## PROBLEM REQUIREMENTS
Print each line exactly, beginning with the one where "- unfold String_length, unitSize." appears and ending at the last line below.

Records from a collection
Definition entryBytes (e : Entry) : list Z :=
  match e with EType t => [actionTypeByte t] | ESelector s => serializeSelector [] s end.

(** Characters that fit the width of the string. *)
Definition okChars (s : WTFString) : Prop := Forall (fun c => 0 <= c < (if is8Bit s then 256 else 65536)) (characters s).

Definition okEntry (e : Entry) : Prop :=
  match e with
  | EType t => t <> CSSDisplayNoneSelector /\ t <> CSSDisplayNoneStyleSheet /\ t <> InvalidAction
  | ESelector s => okChars s
  end.

Definition entryType (e : Entry) : ActionType := match e with EType t => t | ESelector _ => CSSDisplayNoneSelector end.

Definition entryAction (e : Entry) (location : Z) : Action :=
  mkAction None (entryType e) location (match e with EType _ => None | ESelector s => Some s end).

(** The entry [e] starts at [l]. *)
Definition entryAt (A : list Z) (l : Z) (e : Entry) : Prop := exists pre post, A = pre ++ entryBytes e ++ post /\ l = Z.of_nat (length pre).

Lemma entryAt_app A B l e : entryAt A l e -> entryAt (A ++ B) l e.
Proof. intros (pre & post & -> & ->). exists pre, (post ++ B). by rewrite <- !app_assoc. Qed.

Lemma entryAt_end A e : entryAt (A ++ entryBytes e) (Z.of_nat (length A)) e.
Proof. exists A, []. by rewrite app_nil_r. Qed.

(** ** Sequences of entries *)

Definition isEntries (A : list Z) : Prop := exists E, A = concat (entryBytes <$> E) /\ Forall okEntry E.

(** The entry [e] starts at [l], after whole entries and before others. *)
Definition entryFrom (A : list Z) (l : Z) (e : Entry) : Prop :=
  exists pre post, A = pre ++ entryBytes e ++ post /\ l = Z.of_nat (length pre) /\ isEntries pre /\ isEntries post.

Lemma isEntries_nil : isEntries [].
Proof. by exists []. Qed.

Lemma isEntries_one e : okEntry e -> isEntries (entryBytes e).
Proof. intros H. exists [e]. cbn [fmap list_fmap concat]. rewrite app_nil_r. split; [done|by apply Forall_singleton]. Qed.

Lemma isEntries_app A B : isEntries A -> isEntries B -> isEntries (A ++ B).
Proof. intros (E & -> & HE) (F & -> & HF). exists (E ++ F). rewrite fmap_app, concat_app. split; [done|by apply Forall_app]. Qed.

Lemma entryFrom_at A l e : entryFrom A l e -> entryAt A l e.
Proof. intros (pre & post & E & El & _). by exists pre, post. Qed.

Lemma entryFrom_app A B l e : isEntries B -> entryFrom A l e -> entryFrom (A ++ B) l e.
Proof. intros HB (pre & post & -> & -> & H1 & H2). exists pre, (post ++ B). rewrite <- !app_assoc. split_and!; try done. by apply isEntries_app. Qed.

Lemma entryFrom_end A e : isEntries A -> entryFrom (A ++ entryBytes e) (Z.of_nat (length A)) e.
Proof. intros HA. exists A, []. rewrite app_nil_r. split_and!; try done. apply isEntries_nil. Qed.

#[export] Hint Resolve isEntries_nil isEntries_one isEntries_app entryFrom_app entryFrom_end : wk.

Lemma serializeSelector_app A s : serializeSelector A s = A ++ entryBytes (ESelector s).
Proof. cbn [entryBytes]. unfold serializeSelector. destruct (negb (is8Bit s)); by rewrite <- !app_assoc. Qed.

Lemma wideBytes_length l : length (wideBytes l) = (2 * length l)%nat.
Proof. unfold wideBytes. induction l as [|c l IH]; [done|]. rewrite fmap_cons. cbn [concat length]. rewrite length_app, bytesLE_length, IH. lia. Qed.

Definition unitSize (s : WTFString) : Z := if is8Bit s then 1 else 2.

Lemma entryBytes_selector s :
  entryBytes (ESelector s) = [2] ++ bytesLE 4 (String_length s) ++ [if is8Bit s then 0 else 1]
                             ++ (if is8Bit s then characters s else wideBytes (characters s)).
Proof. cbn [entryBytes]. unfold serializeSelector. by destruct (is8Bit s); cbn [negb]; rewrite <- ?app_assoc. Qed.

Lemma entryBytes_length e :
  Z.of_nat (length (entryBytes e)) = match e with EType _ => 1 | ESelector s => headerLength + String_length s * unitSize s end.
Proof.
  destruct e as [t|s]; [done|]. rewrite entryBytes_selector, !length_app, bytesLE_length. unfold headerLength, String_length, unitSize. cbn [length].
  destruct (is8Bit s); rewrite ?wideBytes_length; lia.
Qed.

Lemma entryBytes_pos e : 0 < Z.of_nat (length (entryBytes e)).
Proof. rewrite entryBytes_length. destruct e; [lia|]. unfold headerLength, String_length, unitSize. destruct (is8Bit s); lia. Qed.

Lemma entryAt_bound A l e : entryAt A l e -> 0 <= l /\ l + Z.of_nat (length (entryBytes e)) <= Z.of_nat (length A).
Proof. intros (pre & post & -> & ->). rewrite !length_app. lia. Qed.

(** ** Reading *)

Lemma byteAt_mid pre b post i : i = Z.of_nat (length pre) -> byteAt (pre ++ b :: post) i = Some b.
Proof. intros ->. unfold byteAt. rewrite (proj2 (Z.ltb_ge _ _)) by lia. by rewrite Nat2Z.id, lookup_app_r, Nat.sub_diag by lia. Qed.

Lemma bytesAt_mid pre b post i n : i = Z.of_nat (length pre) -> n = length b -> bytesAt (pre ++ b ++ post) i n = Some b.
Proof.
  intros -> ->. unfold bytesAt, actionsLength. rewrite option_guard_True by (rewrite !length_app; lia). cbn [mbind option_bind].
  by rewrite Nat2Z.id, drop_app_length, take_app_length.
Qed.

Lemma entryAt_type A l e : entryAt A l e -> byteAt A l = Some (actionTypeByte (entryType e)).
Proof.
  intros (pre & post & -> & ->). destruct e as [t|s]; cbn [entryType]; [by apply byteAt_mid|].
  rewrite entryBytes_selector. cbn [app]. by apply byteAt_mid.
Qed.

Lemma byteActionType_byte t : byteActionType (actionTypeByte t) = t.
Proof. by destruct t. Qed.

Lemma entryAt_same_type A l e e' : entryAt A l e -> entryAt A l e' -> entryType e = entryType e'.
Proof. intros H H'. apply entryAt_type in H, H'. rewrite H in H'. injection H' as E. by rewrite <- (byteActionType_byte (entryType e)), E, byteActionType_byte. Qed.

Lemma pairs_wideBytes l : Forall (fun c => 0 <= c < 65536) l -> pairs (wideBytes l) = l.
Proof.
  unfold wideBytes. induction l as [|c l IH]; intros H; [done|]. apply Forall_cons in H as [Hc H]. rewrite fmap_cons. cbn [concat].
  change (bytesLE 2 c) with [c mod 256; (c / 256) mod 256]. cbn [app pairs].
  rewrite IH by done. f_equal. lia.
Qed.

Section Read.

Context (A : list Z) (l : Z).
Hypothesis HA : Z.of_nat (length A) < 2 ^ 32.

Lemma selectorHeader_entry s : entryAt A l (ESelector s) -> selectorHeader A l = Some (l + headerLength, String_length s, negb (is8Bit s)).
Proof using HA.
  intros H. pose proof (entryAt_bound _ _ _ H) as [Hl Hb]. rewrite entryBytes_length in Hb. destruct H as (pre & post & E & ->).
  assert (0 <= String_length s * unitSize s /\ String_length s <= String_length s * unitSize s) as [Hn Hm] by (unfold String_length, unitSize; destruct (is8Bit s); lia).
  unfold selectorHeader, actionsLength. rewrite u32_id by (unfold headerLength in *; lia). rewrite option_guard_True by lia. cbn [mbind option_bind].
  rewrite entryBytes_selector in E.
  assert (bytesAt A (Z.of_nat (length pre) + 1) 4 = Some (bytesLE 4 (String_length s))) as ->.
  { rewrite E, <- !app_assoc. rewrite app_assoc. apply bytesAt_mid; [rewrite length_app; cbn; lia|by rewrite bytesLE_length]. }
  cbn [mbind option_bind].
  assert (byteAt A (Z.of_nat (length pre) + 1 + 4) = Some (if is8Bit s then 0 else 1)) as ->.
  { rewrite E, <- !app_assoc. rewrite (app_assoc [2]), (app_assoc pre). cbn [app]. apply byteAt_mid. rewrite length_app. cbn [length app]. rewrite bytesLE_length. lia. }
  cbn [mbind option_bind]. rewrite valueLE_bytesLE. change (2 ^ (8 * Z.of_nat 4)) with (2 ^ 32).
  rewrite Z.mod_small by (unfold headerLength, String_length in *; lia). by destruct (is8Bit s).
Qed.

Lemma selectorBytes_entry s : entryAt A l (ESelector s) ->
  bytesAt A (l + headerLength) (Z.to_nat (String_length s * unitSize s)) = Some (if is8Bit s then characters s else wideBytes (characters s)).
Proof.
  intros (pre & post & E & ->). rewrite entryBytes_selector in E. rewrite E, <- !app_assoc.
  rewrite (app_assoc (bytesLE 4 _)), (app_assoc [2]), (app_assoc pre). apply bytesAt_mid.
  - rewrite !length_app, bytesLE_length. unfold headerLength. cbn [length]. lia.
  - unfold String_length, unitSize. destruct (is8Bit s); rewrite ?wideBytes_length; lia.
Qed.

## ANSWER FOR THIS EXERCISE
  - unfold String_length, unitSize. destruct (is8Bit s); rewrite ?wideBytes_length; lia.
Qed.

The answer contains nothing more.